Writing the CSV file:
The writing of csv file can be done by using .write_row() method and a writer object.
import csv
with open('employee_file.csv', mode='w') as employee_file:
employee_writer = csv.writer(employee_file, delimiter=',', quotechar='"', quoting=csv.QUOTE_MINIMAL)
employee_writer.writerow(['Raam', 'Accounting', 'November'])
employee_writer.writerow(['Aakash', 'IT', 'March'])
Here, while writing which character is to be used is specified by the quotechar optional character.
It returns the plaintext which shows that the file is created for reading.
Output:
Raam, Accounting, November
Aakash,IT, March
Writing of CSV file from the dictionary:
As we can read the data from the dictionary. also, we can write the data from the dictionary as well.
import csv
with open('employee_file2.csv', mode='w') as csv_file:
fieldnames = ['emp_name', 'dept', 'birth_joining']
writer = csv.DictWriter(csv_file, fieldnames=fieldnames)
writer.writeheader()
writer.writerow({'emp_name': 'Raam', 'dept': 'Accounting', 'joining_month': 'November'})
writer.writerow({'emp_name': 'Aakash', 'dept': 'IT', 'joining_month': 'March'})
While writing a dictionary the fieldnames parameter is required.
Output:
emp_name,dept,joining_month
Raam,Accounting,November
Aakash,IT, March
Handling CSV files by using Pandas library:
Pandas is the most popular Data science library in Python. It is used for data analysis and data manipulation.
When the amount of data is large it is better to use the Pandas library to handle the CSV files.
we have to install the Pandas before using them and to
know about installation visit: How to install Pandas?
Reading CSV File by using Pandas:
The read_csv() function is employed for reading the CSV files using Pandas.
Example:
import pandas as pd
pd.read_csv("employee.csv")
This code reads the employee.csv from the current directory.

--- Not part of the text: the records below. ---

Lemma read_exact_loop_available (n k : nat) (s : socket) (c : client) (w : world) :
  sock c = Some s -> (0 <= timeout s)%Q -> (n <= k)%nat ->
  available (timeout s) c w k = true ->
  exists c' w',
    read_exact_loop n c w = (Ok tt, c', w')
    /\ available (timeout s) c' w' k = true.
Proof.
  intros Hs HT Hk.
  remember (n - length (buffer c))%nat as m eqn:Hm.
  revert c w Hm Hs. induction m as [m IH] using lt_wf_ind. intros c w Hm Hs Hav.
  rewrite read_exact_loop_eq, Hs.
  destruct (lt_dec (length (buffer c)) n) as [Hlt|Hge]; [|eauto].
  unfold available in Hav.
  destruct (k - length (buffer c))%nat as [|k'] eqn:Ek; [lia|].
  unfold sock_recv, recv_step.
  destruct (incoming w) as [|[d chunk] rest] eqn:Ei; [discriminate|].
  simpl in Hav. apply andb_prop in Hav as [Hav Hrest]. apply andb_prop in Hav as [Hd Hne].
  rewrite Hd. destruct chunk as [|b chunk]; [discriminate|].
  destruct (drop (n - length (buffer c)) (b :: chunk)) as [|x later] eqn:D.
  - eapply (IH (n - length (buffer (set_buffer (buffer c ++ b :: chunk) c)))%nat);
      [simpl; rewrite length_app; simpl; lia | reflexivity | exact Hs |].
    unfold available. simpl. rewrite length_app. simpl in *.
    replace (k - (length (buffer c) + S (length chunk)))%nat
      with (S k' - S (length chunk))%nat by lia.
    exact Hrest.
  - destruct (n - length (buffer c))%nat as [|m'] eqn:Em; [lia|].
    simpl take.
    eapply (IH (n - length (buffer (set_buffer (buffer c ++ b :: take m' chunk) c)))%nat);
      [simpl; rewrite length_app; simpl; lia | reflexivity | exact Hs |].
    unfold available. simpl.
    assert (Hl : length (x :: later) = (length (b :: chunk) - S m')%nat)
      by (rewrite <- D; apply length_drop).
    simpl in Hl.
    assert (Htk : length (take m' chunk) = m') by (rewrite length_take; lia).
    rewrite length_app. simpl. rewrite Htk.
    destruct (k - (length (buffer c) + S m'))%nat as [|j] eqn:Ej; [reflexivity|].
    simpl. apply Qle_bool_iff in HT. rewrite HT. simpl.
    replace (j - length later)%nat with (S k' - S (length chunk))%nat by lia.
    exact Hrest.
Qed.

Writing CSV files by using Pandas:
The to_csv() function is employed for writing to the CSV files using Pandas. The to_csv() is DatafFrame's function.
Example:
import pandas as pd
# creating a data frame
df = pd.DataFrame([['Raam', 24], ['Aakash', 22]], columns = ['Name', 'Age'])
# writing data frame to a CSV file
df.to_csv('Age.csv')
Here the DataFrame is created by using pd.Dataframe and then to_csv() function is called for this object.
Output:
Name, Age
Raam, 24
Aakash, 22
Conclusion:
In this article, we have discussed about the Python CSV module and understood how to perform different operations for reading and write data in CSV Files.